Source data:
****************

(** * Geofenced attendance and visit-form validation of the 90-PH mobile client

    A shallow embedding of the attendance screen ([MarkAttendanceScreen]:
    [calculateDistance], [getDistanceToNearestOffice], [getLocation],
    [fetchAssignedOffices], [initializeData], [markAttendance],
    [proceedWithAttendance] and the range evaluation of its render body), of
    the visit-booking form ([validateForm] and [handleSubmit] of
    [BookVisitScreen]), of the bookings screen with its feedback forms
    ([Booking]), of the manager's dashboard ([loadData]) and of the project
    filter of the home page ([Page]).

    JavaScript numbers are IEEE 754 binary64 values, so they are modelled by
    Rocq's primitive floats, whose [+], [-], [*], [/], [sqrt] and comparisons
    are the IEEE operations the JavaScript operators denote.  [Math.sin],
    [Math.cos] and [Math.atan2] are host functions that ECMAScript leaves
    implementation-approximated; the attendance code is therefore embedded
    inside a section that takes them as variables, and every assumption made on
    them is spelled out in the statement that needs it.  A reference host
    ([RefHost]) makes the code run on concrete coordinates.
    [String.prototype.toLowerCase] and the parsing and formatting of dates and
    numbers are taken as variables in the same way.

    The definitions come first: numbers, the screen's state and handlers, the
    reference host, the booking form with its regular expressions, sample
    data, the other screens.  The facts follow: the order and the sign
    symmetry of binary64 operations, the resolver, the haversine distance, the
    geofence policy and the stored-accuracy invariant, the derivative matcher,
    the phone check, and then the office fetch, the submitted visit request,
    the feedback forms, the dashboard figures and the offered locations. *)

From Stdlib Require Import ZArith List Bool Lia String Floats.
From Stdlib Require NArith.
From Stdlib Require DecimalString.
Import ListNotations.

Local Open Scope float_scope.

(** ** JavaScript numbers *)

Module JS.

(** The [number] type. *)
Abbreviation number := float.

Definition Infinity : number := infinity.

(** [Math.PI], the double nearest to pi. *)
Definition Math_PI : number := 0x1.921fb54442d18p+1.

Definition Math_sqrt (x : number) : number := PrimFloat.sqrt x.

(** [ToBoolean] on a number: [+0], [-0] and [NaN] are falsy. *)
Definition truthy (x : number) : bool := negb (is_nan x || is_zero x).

****************

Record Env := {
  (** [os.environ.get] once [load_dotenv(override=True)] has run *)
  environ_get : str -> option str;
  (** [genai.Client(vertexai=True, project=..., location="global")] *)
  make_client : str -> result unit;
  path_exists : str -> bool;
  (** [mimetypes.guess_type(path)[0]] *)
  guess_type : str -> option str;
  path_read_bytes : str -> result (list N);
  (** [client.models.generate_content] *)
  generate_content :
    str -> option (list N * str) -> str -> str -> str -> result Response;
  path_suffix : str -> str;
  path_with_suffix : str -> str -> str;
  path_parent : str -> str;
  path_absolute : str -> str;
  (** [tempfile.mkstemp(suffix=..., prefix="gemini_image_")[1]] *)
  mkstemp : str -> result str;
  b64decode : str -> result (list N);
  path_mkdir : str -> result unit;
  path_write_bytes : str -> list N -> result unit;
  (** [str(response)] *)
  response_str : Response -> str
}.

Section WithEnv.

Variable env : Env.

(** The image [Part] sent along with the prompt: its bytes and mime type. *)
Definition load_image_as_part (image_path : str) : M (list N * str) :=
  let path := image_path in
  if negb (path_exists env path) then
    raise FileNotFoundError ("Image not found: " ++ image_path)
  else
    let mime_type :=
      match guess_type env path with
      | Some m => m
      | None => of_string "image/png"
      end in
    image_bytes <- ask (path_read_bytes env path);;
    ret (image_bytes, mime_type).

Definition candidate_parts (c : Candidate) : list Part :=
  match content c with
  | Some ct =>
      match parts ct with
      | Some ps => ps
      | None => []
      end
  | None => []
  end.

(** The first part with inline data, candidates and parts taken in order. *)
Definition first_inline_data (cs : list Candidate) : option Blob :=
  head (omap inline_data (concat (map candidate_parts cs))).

****************

Using the records above, select and copy every line that has the word "taken".

Output below:
    numbers are taken as variables in the same way.
(** The first part with inline data, candidates and parts taken in order. *)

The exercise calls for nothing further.